*Description of the task*: All lines from the one containing "replaces whatever the" through the end of the entries below should appear in the answer exactly, with no others.

*Data entries*:
(** * Tutoring chat backend: thread persistence and conversation orchestration

    A shallow embedding of [app/models/chat.py], [app/services/c3.py],
    [app/services/tutor.py], [app/services/conversation.py],
    [app/routers/chat/endpoints.py] and [app/routers/items.py], together
    with the library codecs those files call ([json.dumps]/[json.loads],
    [datetime.isoformat]/[datetime.fromisoformat], pydantic validation).

    Conventions.
    - A Python [str] is a [string] whose characters are the code points
      U+0000..U+00FF.
    - A Python exception is a value of [exn]; a function that can raise
      returns a [result].
    - The key-value store, the clock and the uuid generator are fields of a
      [World] that the service methods thread through a state-and-exception
      monad.  Logging is not modelled.
    - A Python [float] is modelled by the text [repr] prints for it: a
      decimal numeral in positional or scientific notation, an infinity, or
      NaN.  A float read from a text that is not written as [repr] writes
      it is kept as the numeral read.  Equality of Python values is a
      function of its own, [PyEq], because NaN is equal to nothing.
    - The store is modelled as a store that answers: reads and writes do
      not fail.  What the code does when Redis raises is outside the
      statements below.
    - The library decoders are modelled on the texts the services write.
      Where a library reads further forms (escapes above U+00FF in JSON,
      other ISO 8601 layouts, pydantic's conversion of numeric strings and
      Unix times), the model does not.  A text the model decodes is
      decoded by the library to the same value, within the limits an
      interpreter sets on the digits of an integer and the depth of
      nesting, and with the [Z] suffix that [fromisoformat] reads from
      Python 3.11 on; a failure in the model need not be one in the
      library.  Every statement that concludes from a decoding failure
      therefore takes its hypothesis from [Json.no_value],
      [Datetime.not_iso] and [action_of_str], which describe texts the
      libraries refuse as well. *)

From Stdlib Require Import String Ascii NArith ZArith List Bool Lia.
From Stdlib Require Import DecimalString DecimalN.
From stdpp Require Import gmap strings list fin_maps.
(** X15. When every request fails, [callExternalAPI] makes exactly
    [retries] requests, warns once per attempt, waits 1000, 2000, 4000,
    ... milliseconds between attempts but not after the last one, and
    then throws "API call failed after retries".  With [retries] zero or
    negative it throws at once, without a request. *)
Theorem callExternalAPI_gives_up_after_retries
    (url : string) (retries : Z) (s : ExternalAPI.Net) :
  (∀ j : nat, (j < Z.to_nat retries)%nat →
     ∃ e, answer (length (ExternalAPI.net_requests s) + j) = Throw e) →
  callExternalAPI url retries s
  = (Throw "API call failed after retries",
     ExternalAPI.mkNet
       (ExternalAPI.net_requests s ++ replicate (Z.to_nat retries) url)
       (ExternalAPI.net_warnings s
        ++ map (λ j, ExternalAPI.failed_attempt j retries) (seqZ 0 retries))
       (ExternalAPI.net_sleeps s
        ++ map (λ j, 1000 * 2 ^ j) (seqZ 0 (retries - 1)))).
Proof.
  intros Hfail. unfold ExternalAPI.callExternalAPI.
  rewrite (attempts_after_failures url retries (Z.to_nat retries)) by done.
  rewrite Nat.sub_diag. cbn [ExternalAPI.attempts]. unfold ExternalAPI.N_throw.
  f_equal. f_equal.
  - f_equal. f_equal. destruct (Z.le_gt_cases retries 0) as [Hle|Hgt].
    + rewrite !seqZ_nil by lia. done.
    + f_equal. lia.
  - f_equal. f_equal. destruct (Z.le_gt_cases retries 0) as [Hle|Hgt].
    + rewrite !seqZ_nil by lia. done.
    + f_equal. lia.
Qed.

(** X16. When the first [k] requests fail and the next one is answered,
    with [k] below [retries], [callExternalAPI] returns that answer after
    [k + 1] requests, [k] warnings and [k] waits of 1000, 2000, ...
    milliseconds. *)
Theorem callExternalAPI_returns_first_answer
    (url : string) (retries : Z) (k : nat) (r : Response) (s : ExternalAPI.Net) :
  Z.of_nat k < retries →
  (∀ j : nat, (j < k)%nat →
     ∃ e, answer (length (ExternalAPI.net_requests s) + j) = Throw e) →
  answer (length (ExternalAPI.net_requests s) + k) = Normal r →
  callExternalAPI url retries s
  = (Normal r,
     ExternalAPI.mkNet
       (ExternalAPI.net_requests s ++ replicate (S k) url)
       (ExternalAPI.net_warnings s
        ++ map (λ j, ExternalAPI.failed_attempt j retries) (seqZ 0 (Z.of_nat k)))
       (ExternalAPI.net_sleeps s
        ++ map (λ j, 1000 * 2 ^ j) (seqZ 0 (Z.of_nat k)))).
Proof.
  intros Hk Hfail Hanswer. unfold ExternalAPI.callExternalAPI.
  rewrite (attempts_after_failures url retries k) by (done || lia).
  destruct (Z.to_nat retries - k)%nat as [|later] eqn:Hleft; [lia|].
  cbn [ExternalAPI.attempts]. unfold ExternalAPI.N_try_catch, ExternalAPI.fetch.
  cbn [ExternalAPI.net_requests ExternalAPI.net_warnings ExternalAPI.net_sleeps].
  rewrite length_app, length_replicate, Hanswer.
  f_equal. f_equal.
  - rewrite <- app_assoc. f_equal. change [url] with (replicate 1 url).
    rewrite <- replicate_add. f_equal. lia.
  - f_equal. f_equal. f_equal. lia.
Qed.
Definition compare_summary (a b : option (list (string * json)))
  : SummaryCmp.t :=
  let '(da, ta) := nonempty a in
  let '(db, tb) := nonempty b in
  let field (d : list (string * json)) (t : bool) (k : string) : json :=
    if t then jget d k else JNull in
  let seed_a := field da ta "seed" in
  let seed_b := field db tb "seed" in
  let width_a := field da ta "width" in
  let width_b := field db tb "width" in
  let height_a := field da ta "height" in
  let height_b := field db tb "height" in
  {| SummaryCmp.present_a := bool_decide (is_Some a);
     SummaryCmp.present_b := bool_decide (is_Some b);
     SummaryCmp.same_seed :=
       if ta && tb then
         Some (py_eq seed_a seed_b && negb (is_none seed_a))
       else None;
     SummaryCmp.same_size :=
       if ta && tb then
         Some (py_eq width_a width_b && py_eq height_a height_b
               && negb (is_none width_a))
       else None;
     SummaryCmp.seed_a := seed_a;
     SummaryCmp.seed_b := seed_b;
     SummaryCmp.width_a := width_a;
     SummaryCmp.width_b := width_b;
     SummaryCmp.height_a := height_a;
     SummaryCmp.height_b := height_b;
     SummaryCmp.hash_a := field da ta "hash";
     SummaryCmp.hash_b := field db tb "hash";
     SummaryCmp.tool_a := field da ta "tool";
     SummaryCmp.tool_b := field db tb "tool" |}.

(** [compare_ticks] *)
Module TickMetric.
Record t : Type := mk {
  metric : string;
  a_last : option pyfloat;
  b_last : option pyfloat;
  delta_last : option pyfloat;
  a_mean : option Q;
  b_mean : option Q;
  delta_mean : option Q;
  rmse : option Q;
  max_abs_day : option Z;
  max_abs_delta : option pyfloat
}.
End TickMetric.

Module TicksCmp.
Record t : Type := mk {
  present_a : bool;
  present_b : bool;
  common_days : nat;
  day_min : option Z;
  day_max : option Z;
  metrics : list TickMetric.t
}.
End TicksCmp.
(** * Image vault backend ([server/app.js]): a shallow embedding

    The service is an Express application with four handlers that sit
    between an S3 bucket and a DynamoDB table.  The embedding keeps the
    handlers as they are written: each one is a computation in a small
    state-and-exception monad whose state is the bucket, the table and
    the log of calls made to the two services; [try { .. } catch] is an
    exception handler; request bodies and stored attributes are JSON
    values, with [undefined] as the absent case of an option.

    Conventions of the model:
    - strings are sequences of 8-bit code units (the Latin-1 range of
      JavaScript's UTF-16 code units); [toLowerCase], [trim] and the
      regular expression class [\s] are the ECMAScript ones restricted
      to that range;
    - numbers are the integers among JavaScript's numbers; an integer
      beyond [Number.MAX_SAFE_INTEGER] read back from the table is a
      BigInt, which [marshall] never wrote and [JSON.stringify] refuses;
    - a call to a service that raises leaves the service unchanged;
    - a [Scan] is answered with one page, a prefix of the table whose
      length the service decides; the handler never follows the
      continuation key. *)

From Stdlib Require Import ZArith Ascii String List Bool Lia.
From stdpp Require Import base option list strings pretty gmap fin_maps fin_sets.

Local Open Scope Z_scope.

(** ** JavaScript strings *)

Module JsString.

(** [WhiteSpace] and [LineTerminator] code points below 256: what
    [String.prototype.trim] strips and what [\s] matches. *)
Definition is_white (c : ascii) : bool :=
  match N_of_ascii c with
  | 9 | 10 | 11 | 12 | 13 | 32 | 160 => true
  | _ => false
  end%N.

(** Lower-case mapping of one code unit: A-Z, and the Latin-1 capitals
    U+00C0-U+00DE except the multiplication sign U+00D7. *)
Definition lower_char (c : ascii) : ascii :=
  let n := N_of_ascii c in
  if ((65 <=? n) && (n <=? 90)
      || (192 <=? n) && (n <=? 222) && negb (n =? 215))%N
  then ascii_of_N (n + 32) else c.

(** [s.toLowerCase()] *)
Fixpoint toLowerCase (s : string) : string :=
  match s with
  | EmptyString => EmptyString
  | String c s' => String (lower_char c) (toLowerCase s')
  end.

Fixpoint trimStart (s : string) : string :=
  match s with
  | EmptyString => EmptyString
  | String c s' => if is_white c then trimStart s' else s
  end.

Definition is_empty (s : string) : bool :=
  match s with EmptyString => true | _ => false end.

Fixpoint trimEnd (s : string) : string :=
  match s with
  | EmptyString => EmptyString
  | String c s' =>
      let r := trimEnd s' in
      if is_white c && is_empty r then EmptyString else String c r
  end.

(** [s.trim()] *)
Definition trim (s : string) : string := trimEnd (trimStart s).

(** [s.startsWith(t)] *)
Fixpoint startsWith (s t : string) : bool :=
  match t, s with
  | EmptyString, _ => true
  | String _ _, EmptyString => false
  | String b t', String a s' => if ascii_dec a b then startsWith s' t' else false
  end.

(** [s.includes(t)]: [t] occurs in [s] at some position. *)
Fixpoint includes (s t : string) : bool :=
  startsWith s t ||
  match s with
  | EmptyString => false
  | String _ s' => includes s' t
  end.

(** [s.replace(/\s+/g, '-')]: every maximal run of white space becomes
    one hyphen.  [in_run] tells that the previous code unit was white
    space, whose hyphen is already out. *)
Fixpoint replace_ws_go (in_run : bool) (s : string) : string :=
  match s with
  | EmptyString => EmptyString
  | String c s' =>
      if is_white c
      then if in_run then replace_ws_go true s'
           else String "-" (replace_ws_go true s')
      else String c (replace_ws_go false s')
  end.

Definition replace_ws_hyphen (s : string) : string := replace_ws_go false s.

Definition starts_white (s : string) : bool :=
  match s with
  | EmptyString => false
  | String c _ => is_white c
  end.

(** The decimal digits, for the shape [\d+] of a rendered timestamp. *)
Definition is_digit (c : ascii) : bool :=
  let n := N_of_ascii c in ((48 <=? n) && (n <=? 57))%N.

Fixpoint all_chars (p : ascii → bool) (s : string) : bool :=
  match s with
  | EmptyString => true
  | String c s' => p c && all_chars p s'
  end.

(** [t] is a substring of [s]. *)
Definition substring_of (t s : string) : Prop :=
  ∃ pre post, s = pre +:+ t +:+ post.

End JsString.

(** ** JSON values

    A request body is what [express.json()] parsed, a stored attribute is
    what [unmarshall] gives back for what [marshall] wrote: in both cases
    a JSON value.  [undefined] is not a JSON value; it only appears as
    the result of reading a property that is not there, so a JavaScript
    value is an [option Json], [None] being [undefined]. *)

#[warnings="-register-all"] Inductive Json : Type :=
  | JNull
  | JBool (b : bool)
  | JNum (n : Z)
  | JStr (s : string)
  | JArr (elems : list Json)
  | JObj (props : list (string * Json)).

Abbreviation JsVal := (option Json).
Abbreviation JsonObject := (list (string * Json)).

(** [o.name] *)
Fixpoint get (o : JsonObject) (name : string) : JsVal :=
  match o with
  | [] => None
  | (k, v) :: o' => if String.eqb k name then Some v else get o' name
  end.

(** [Number.MAX_SAFE_INTEGER], and the numbers between it and
    [Number.MIN_SAFE_INTEGER]. *)
Definition MAX_SAFE_INTEGER : Z := 9007199254740991.

Definition safe_integer (n : Z) : bool :=
  (- MAX_SAFE_INTEGER <=? n) && (n <=? MAX_SAFE_INTEGER).

(** A value all of whose numbers, at any depth, are safe integers. *)
Fixpoint safe_json (v : Json) : bool :=
  match v with
  | JNull | JBool _ | JStr _ => true
  | JNum n => safe_integer n
  | JArr elems => forallb safe_json elems
  | JObj props => forallb (λ kv, safe_json (snd kv)) props
  end.

(** ToBoolean: [null], [false], [0], [''] and [undefined] are falsy. *)
Definition truthy (v : JsVal) : bool :=
  match v with
  | None | Some JNull | Some (JBool false) | Some (JNum 0) | Some (JStr EmptyString) => false
  | Some _ => true
  end.

(** ** express-validator

    [body(f).isString().notEmpty()] and the like: a chain names a field,
    lists validators and may be optional.  [validationResult(req)] gathers
    one error for each value that fails a validator; an optional chain
    whose field is [undefined] is skipped.  [isString] and [isArray] look at
    the value itself; [notEmpty] looks at the value's rendering as a string
    and, on an array, at each element in turn, with one error for each
    element that fails. *)

Inductive Validator : Type := IsString | NotEmpty | IsArray.

Record Chain : Type := mkChain {
  chain_field : string;
  chain_validators : list Validator;
  chain_optional : bool
}.

Record FieldError : Type := mkFieldError {
  err_location : string;
  err_path : string;
  err_value : JsVal;
  err_msg : string
}.

(** The values whose rendering as a string is empty: [undefined],
    [null], the empty string, and an array that joins to the empty
    string. *)
Fixpoint joins_empty (v : Json) : bool :=
  match v with
  | JNull | JStr EmptyString | JArr [] => true
  | JArr [elem] => joins_empty elem
  | _ => false
  end.

Definition renders_empty (v : JsVal) : bool :=
  match v with
  | None => true
  | Some v => joins_empty v
  end.

(** The values that fail a validator: the value of the field, or the
    failing elements of an array under [notEmpty]. *)
Definition failures (c : Validator) (v : JsVal) : list JsVal :=
  match c with
  | IsString => match v with Some (JStr _) => [] | _ => [v] end
  | IsArray => match v with Some (JArr _) => [] | _ => [v] end
  | NotEmpty =>
      match v with
      | Some (JArr l) => List.filter renders_empty (List.map Some l)
      | _ => if renders_empty v then [v] else []
      end
  end.

Definition run_chain (body : JsonObject) (ch : Chain) : list FieldError :=
  let v := get body (chain_field ch) in
  match v, chain_optional ch with
  | None, true => []
  | _, _ =>
      flat_map (λ c, List.map (λ x, mkFieldError "body" (chain_field ch) x "Invalid value")
                              (failures c v))
               (chain_validators ch)
  end.

Definition validationResult (chains : list Chain) (body : JsonObject) : list FieldError :=
  flat_map (run_chain body) chains.

Definition isEmpty {A} (l : list A) : bool :=
  match l with [] => true | _ => false end.

(** ** The two services *)

Record Config : Type := mkConfig {
  AWS_REGION : string;
  AWS_ACCESS_KEY_ID : string;
  AWS_SECRET_ACCESS_KEY : string;
  S3_BUCKET_NAME : string;
  DYNAMODB_TABLE_NAME : string
}.

(** Conditions of a POST policy, as the S3 SDK takes them. *)
Inductive Condition : Type :=
  | CondEq (field value : string)
  | CondStartsWith (field prefix : string)
  | CondContentLengthRange (lo hi : Z).

Record PresignedPostOptions : Type := mkPresignedPostOptions {
  Bucket : string;
  Key : string;
  Conditions : list Condition;
  Fields : list (string * string);
  Expires : Z
}.

Record PresignedPost : Type := mkPresignedPost {
  url : string;
  fields : list (string * string)
}.

Inductive Call : Type :=
  | CreatePresignedPost (opts : PresignedPostOptions)
  | PutItem (TableName : string) (Item : JsonObject)
  | Scan (TableName : string)
  | DeleteObject (bucket key : string)
  | DeleteItem (TableName : string) (imageId : string).

(** The bucket is the set of its object keys; the table maps the primary
    key [imageId] to the other attributes of the record. *)
Record World : Type := mkWorld {
  objects : gset string;
  table : gmap string JsonObject
}.

(** A record as a scan returns it. *)
Record Item : Type := mkItem {
  imageId : string;
  attrs : JsonObject
}.

(** What surrounds one request: the clock, which calls raise, the
    authorization the signer computes, and how many records the table
    puts in the one page with which it answers a [Scan]. *)
Record Env : Type := mkEnv {
  now : Z;
  raises : Call → bool;
  presigned : PresignedPostOptions → PresignedPost;
  page_limit : nat
}.

Definition without (name : string) (o : JsonObject) : JsonObject :=
  filter (λ kv, negb (String.eqb kv.1 name)) o.

(** DynamoDB takes a record whose key attribute is a non-empty string and
    replaces whatever the table holds under that key. *)
Definition put_item (it : JsonObject) (w : World) : option World :=
  match get it "imageId" with
  | Some (JStr (String _ _ as k)) =>
      Some (mkWorld (objects w) (<[k := without "imageId" it]> (table w)))
  | _ => None
  end.

(** The records of the table, in the order of a scan. *)
Definition scan_items (w : World) : list Item :=
  (λ kv, mkItem kv.1 kv.2) <$> map_to_list (table w).

(** [result.Items] of one [ScanCommand]: the first page. *)
Definition scan_page (env : Env) (w : World) : list Item :=
  take (page_limit env) (scan_items w).

Definition delete_object (k : string) (w : World) : World :=
  mkWorld (objects w ∖ {[k]}) (table w).

Definition delete_item (k : string) (w : World) : World :=
  mkWorld (objects w) (delete k (table w)).

(** ** The handler monad: state and exceptions *)

Record St : Type := mkSt {
  world : World;
  calls : list Call
}.

Inductive Res (A : Type) : Type :=
  | Ok (a : A)
  | Raise.
Arguments Ok {A} a.
Arguments Raise {A}.

Definition M (A : Type) : Type := St → Res A * St.

Definition M_ret {A} (a : A) : M A := λ st, (Ok a, st).
Definition M_bind {A B} (m : M A) (k : A → M B) : M B :=
  λ st, match m st with
        | (Ok a, st') => k a st'
        | (Raise, st') => (Raise, st')
        end.
Definition throw {A} : M A := λ st, (Raise, st).

(** [try { body } catch (error) { handler }] *)
Definition try_catch {A} (body handler : M A) : M A :=
  λ st, match body st with
        | (Ok a, st') => (Ok a, st')
        | (Raise, st') => handler st'
        end.

Declare Scope js_scope.
Delimit Scope js_scope with js.
Notation "x <- m ;; k" := (M_bind m (λ x, k))
  (at level 100, m at next level, right associativity) : js_scope.
Notation "m ;;; k" := (M_bind m (λ _, k))
  (at level 100, right associativity) : js_scope.

Definition lift {A} (r : Res A) : M A := λ st, (r, st).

*Answer space*:
    replaces whatever the table holds under that key. *)
Definition put_item (it : JsonObject) (w : World) : option World :=
  match get it "imageId" with
  | Some (JStr (String _ _ as k)) =>
      Some (mkWorld (objects w) (<[k := without "imageId" it]> (table w)))
  | _ => None
  end.

(** The records of the table, in the order of a scan. *)
Definition scan_items (w : World) : list Item :=
  (λ kv, mkItem kv.1 kv.2) <$> map_to_list (table w).

(** [result.Items] of one [ScanCommand]: the first page. *)
Definition scan_page (env : Env) (w : World) : list Item :=
  take (page_limit env) (scan_items w).

Definition delete_object (k : string) (w : World) : World :=
  mkWorld (objects w ∖ {[k]}) (table w).

Definition delete_item (k : string) (w : World) : World :=
  mkWorld (objects w) (delete k (table w)).

(** ** The handler monad: state and exceptions *)

Record St : Type := mkSt {
  world : World;
  calls : list Call
}.

Inductive Res (A : Type) : Type :=
  | Ok (a : A)
  | Raise.
Arguments Ok {A} a.
Arguments Raise {A}.

Definition M (A : Type) : Type := St → Res A * St.

Definition M_ret {A} (a : A) : M A := λ st, (Ok a, st).
Definition M_bind {A B} (m : M A) (k : A → M B) : M B :=
  λ st, match m st with
        | (Ok a, st') => k a st'
        | (Raise, st') => (Raise, st')
        end.
Definition throw {A} : M A := λ st, (Raise, st).

(** [try { body } catch (error) { handler }] *)
Definition try_catch {A} (body handler : M A) : M A :=
  λ st, match body st with
        | (Ok a, st') => (Ok a, st')
        | (Raise, st') => handler st'
        end.

Declare Scope js_scope.
Delimit Scope js_scope with js.
Notation "x <- m ;; k" := (M_bind m (λ x, k))
  (at level 100, m at next level, right associativity) : js_scope.
Notation "m ;;; k" := (M_bind m (λ _, k))
  (at level 100, right associativity) : js_scope.

Definition lift {A} (r : Res A) : M A := λ st, (r, st).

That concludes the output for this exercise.